-- Source data --
####################
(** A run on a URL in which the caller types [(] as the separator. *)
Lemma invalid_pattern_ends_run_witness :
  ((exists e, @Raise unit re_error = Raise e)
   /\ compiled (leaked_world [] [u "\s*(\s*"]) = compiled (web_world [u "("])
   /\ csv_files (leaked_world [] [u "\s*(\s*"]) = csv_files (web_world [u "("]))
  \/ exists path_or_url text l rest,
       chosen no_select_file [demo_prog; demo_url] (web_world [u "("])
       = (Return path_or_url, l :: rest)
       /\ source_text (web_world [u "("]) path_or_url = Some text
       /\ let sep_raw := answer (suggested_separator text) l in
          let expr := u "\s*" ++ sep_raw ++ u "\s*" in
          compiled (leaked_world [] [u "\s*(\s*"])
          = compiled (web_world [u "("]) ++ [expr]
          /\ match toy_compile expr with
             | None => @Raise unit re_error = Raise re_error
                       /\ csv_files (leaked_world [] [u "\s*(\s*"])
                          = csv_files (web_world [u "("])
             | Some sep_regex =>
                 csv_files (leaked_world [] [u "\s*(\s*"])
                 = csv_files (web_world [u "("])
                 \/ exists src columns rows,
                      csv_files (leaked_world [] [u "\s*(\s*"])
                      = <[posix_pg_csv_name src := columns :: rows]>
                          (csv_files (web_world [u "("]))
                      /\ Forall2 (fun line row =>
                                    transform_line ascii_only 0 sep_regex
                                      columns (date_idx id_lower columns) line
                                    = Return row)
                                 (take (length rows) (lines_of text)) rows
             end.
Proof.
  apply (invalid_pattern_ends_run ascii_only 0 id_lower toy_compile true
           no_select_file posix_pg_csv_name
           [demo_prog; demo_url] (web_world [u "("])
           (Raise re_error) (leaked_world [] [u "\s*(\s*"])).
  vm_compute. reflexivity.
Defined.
####################
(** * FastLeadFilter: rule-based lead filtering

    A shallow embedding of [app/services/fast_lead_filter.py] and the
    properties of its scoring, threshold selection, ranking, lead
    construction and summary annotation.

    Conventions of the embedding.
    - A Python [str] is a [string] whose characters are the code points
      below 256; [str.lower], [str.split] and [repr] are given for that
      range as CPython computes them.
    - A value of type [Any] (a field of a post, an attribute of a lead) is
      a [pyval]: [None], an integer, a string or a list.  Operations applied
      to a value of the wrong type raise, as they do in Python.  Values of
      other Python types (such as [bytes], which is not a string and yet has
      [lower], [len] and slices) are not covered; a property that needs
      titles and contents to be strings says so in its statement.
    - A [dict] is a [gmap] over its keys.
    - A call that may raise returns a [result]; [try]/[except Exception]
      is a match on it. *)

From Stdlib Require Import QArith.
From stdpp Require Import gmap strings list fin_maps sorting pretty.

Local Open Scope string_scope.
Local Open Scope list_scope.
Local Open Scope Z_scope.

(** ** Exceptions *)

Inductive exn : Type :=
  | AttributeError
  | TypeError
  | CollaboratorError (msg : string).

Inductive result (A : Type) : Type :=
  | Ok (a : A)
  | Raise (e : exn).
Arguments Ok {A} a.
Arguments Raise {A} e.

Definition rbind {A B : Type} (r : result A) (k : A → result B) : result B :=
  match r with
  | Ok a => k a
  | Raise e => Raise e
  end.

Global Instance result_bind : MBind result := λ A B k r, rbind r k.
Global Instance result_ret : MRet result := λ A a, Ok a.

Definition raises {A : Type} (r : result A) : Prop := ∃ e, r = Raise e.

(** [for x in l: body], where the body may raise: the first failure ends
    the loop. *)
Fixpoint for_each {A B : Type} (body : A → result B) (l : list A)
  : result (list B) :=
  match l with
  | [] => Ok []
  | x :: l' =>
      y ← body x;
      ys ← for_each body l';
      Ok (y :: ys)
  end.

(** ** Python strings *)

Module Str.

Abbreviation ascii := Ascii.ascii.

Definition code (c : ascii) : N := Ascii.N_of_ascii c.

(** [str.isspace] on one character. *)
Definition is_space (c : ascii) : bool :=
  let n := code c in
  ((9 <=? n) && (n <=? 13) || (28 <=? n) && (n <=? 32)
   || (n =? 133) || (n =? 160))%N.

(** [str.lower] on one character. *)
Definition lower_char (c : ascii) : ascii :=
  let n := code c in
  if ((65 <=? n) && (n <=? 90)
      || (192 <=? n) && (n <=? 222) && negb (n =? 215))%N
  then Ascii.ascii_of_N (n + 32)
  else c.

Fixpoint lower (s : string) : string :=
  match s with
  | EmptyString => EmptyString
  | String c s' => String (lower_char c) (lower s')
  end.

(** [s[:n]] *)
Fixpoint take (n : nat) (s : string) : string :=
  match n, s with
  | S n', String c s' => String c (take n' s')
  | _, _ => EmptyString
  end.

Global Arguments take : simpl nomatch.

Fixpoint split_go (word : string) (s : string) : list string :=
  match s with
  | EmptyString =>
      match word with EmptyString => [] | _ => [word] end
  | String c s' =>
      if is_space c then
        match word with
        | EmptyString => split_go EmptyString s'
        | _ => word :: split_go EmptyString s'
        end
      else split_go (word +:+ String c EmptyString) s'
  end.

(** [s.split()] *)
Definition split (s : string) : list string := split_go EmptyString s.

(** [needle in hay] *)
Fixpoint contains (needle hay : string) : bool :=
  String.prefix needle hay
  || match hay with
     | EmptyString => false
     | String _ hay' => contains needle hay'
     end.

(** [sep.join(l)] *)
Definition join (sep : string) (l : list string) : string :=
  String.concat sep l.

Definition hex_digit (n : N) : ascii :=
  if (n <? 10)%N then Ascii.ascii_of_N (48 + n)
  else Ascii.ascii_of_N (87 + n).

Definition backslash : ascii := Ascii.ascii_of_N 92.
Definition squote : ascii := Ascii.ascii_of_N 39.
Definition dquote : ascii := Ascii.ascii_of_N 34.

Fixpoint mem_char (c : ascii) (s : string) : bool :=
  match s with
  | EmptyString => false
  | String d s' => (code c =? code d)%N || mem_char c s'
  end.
####################
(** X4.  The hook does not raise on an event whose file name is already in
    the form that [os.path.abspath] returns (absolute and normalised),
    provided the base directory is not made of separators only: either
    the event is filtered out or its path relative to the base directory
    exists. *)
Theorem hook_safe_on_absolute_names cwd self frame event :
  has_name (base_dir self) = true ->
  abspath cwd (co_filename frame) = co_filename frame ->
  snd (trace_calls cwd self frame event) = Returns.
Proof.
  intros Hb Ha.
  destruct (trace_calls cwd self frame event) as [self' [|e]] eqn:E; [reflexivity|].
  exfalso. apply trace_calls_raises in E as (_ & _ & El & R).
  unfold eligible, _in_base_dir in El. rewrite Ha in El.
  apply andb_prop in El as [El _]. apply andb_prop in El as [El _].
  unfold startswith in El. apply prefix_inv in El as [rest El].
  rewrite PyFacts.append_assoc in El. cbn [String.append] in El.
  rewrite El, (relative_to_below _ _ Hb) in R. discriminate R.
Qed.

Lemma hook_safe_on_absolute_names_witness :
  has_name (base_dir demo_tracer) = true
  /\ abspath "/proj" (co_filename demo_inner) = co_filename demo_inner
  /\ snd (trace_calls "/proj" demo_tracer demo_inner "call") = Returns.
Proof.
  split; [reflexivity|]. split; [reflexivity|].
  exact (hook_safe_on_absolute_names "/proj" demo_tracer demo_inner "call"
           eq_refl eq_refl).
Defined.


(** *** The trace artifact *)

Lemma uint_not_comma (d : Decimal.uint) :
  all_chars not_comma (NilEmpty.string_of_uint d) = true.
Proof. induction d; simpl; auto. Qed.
####################
-- About this task --
Copy out only the lines of the records above from the one with "abspath cwd (co_filename" through the one with "rewrite PyFacts.append_assoc in", exactly as they stand, both included.

-- Worked solution --
  abspath cwd (co_filename frame) = co_filename frame ->
  snd (trace_calls cwd self frame event) = Returns.
Proof.
  intros Hb Ha.
  destruct (trace_calls cwd self frame event) as [self' [|e]] eqn:E; [reflexivity|].
  exfalso. apply trace_calls_raises in E as (_ & _ & El & R).
  unfold eligible, _in_base_dir in El. rewrite Ha in El.
  apply andb_prop in El as [El _]. apply andb_prop in El as [El _].
  unfold startswith in El. apply prefix_inv in El as [rest El].
  rewrite PyFacts.append_assoc in El. cbn [String.append] in El.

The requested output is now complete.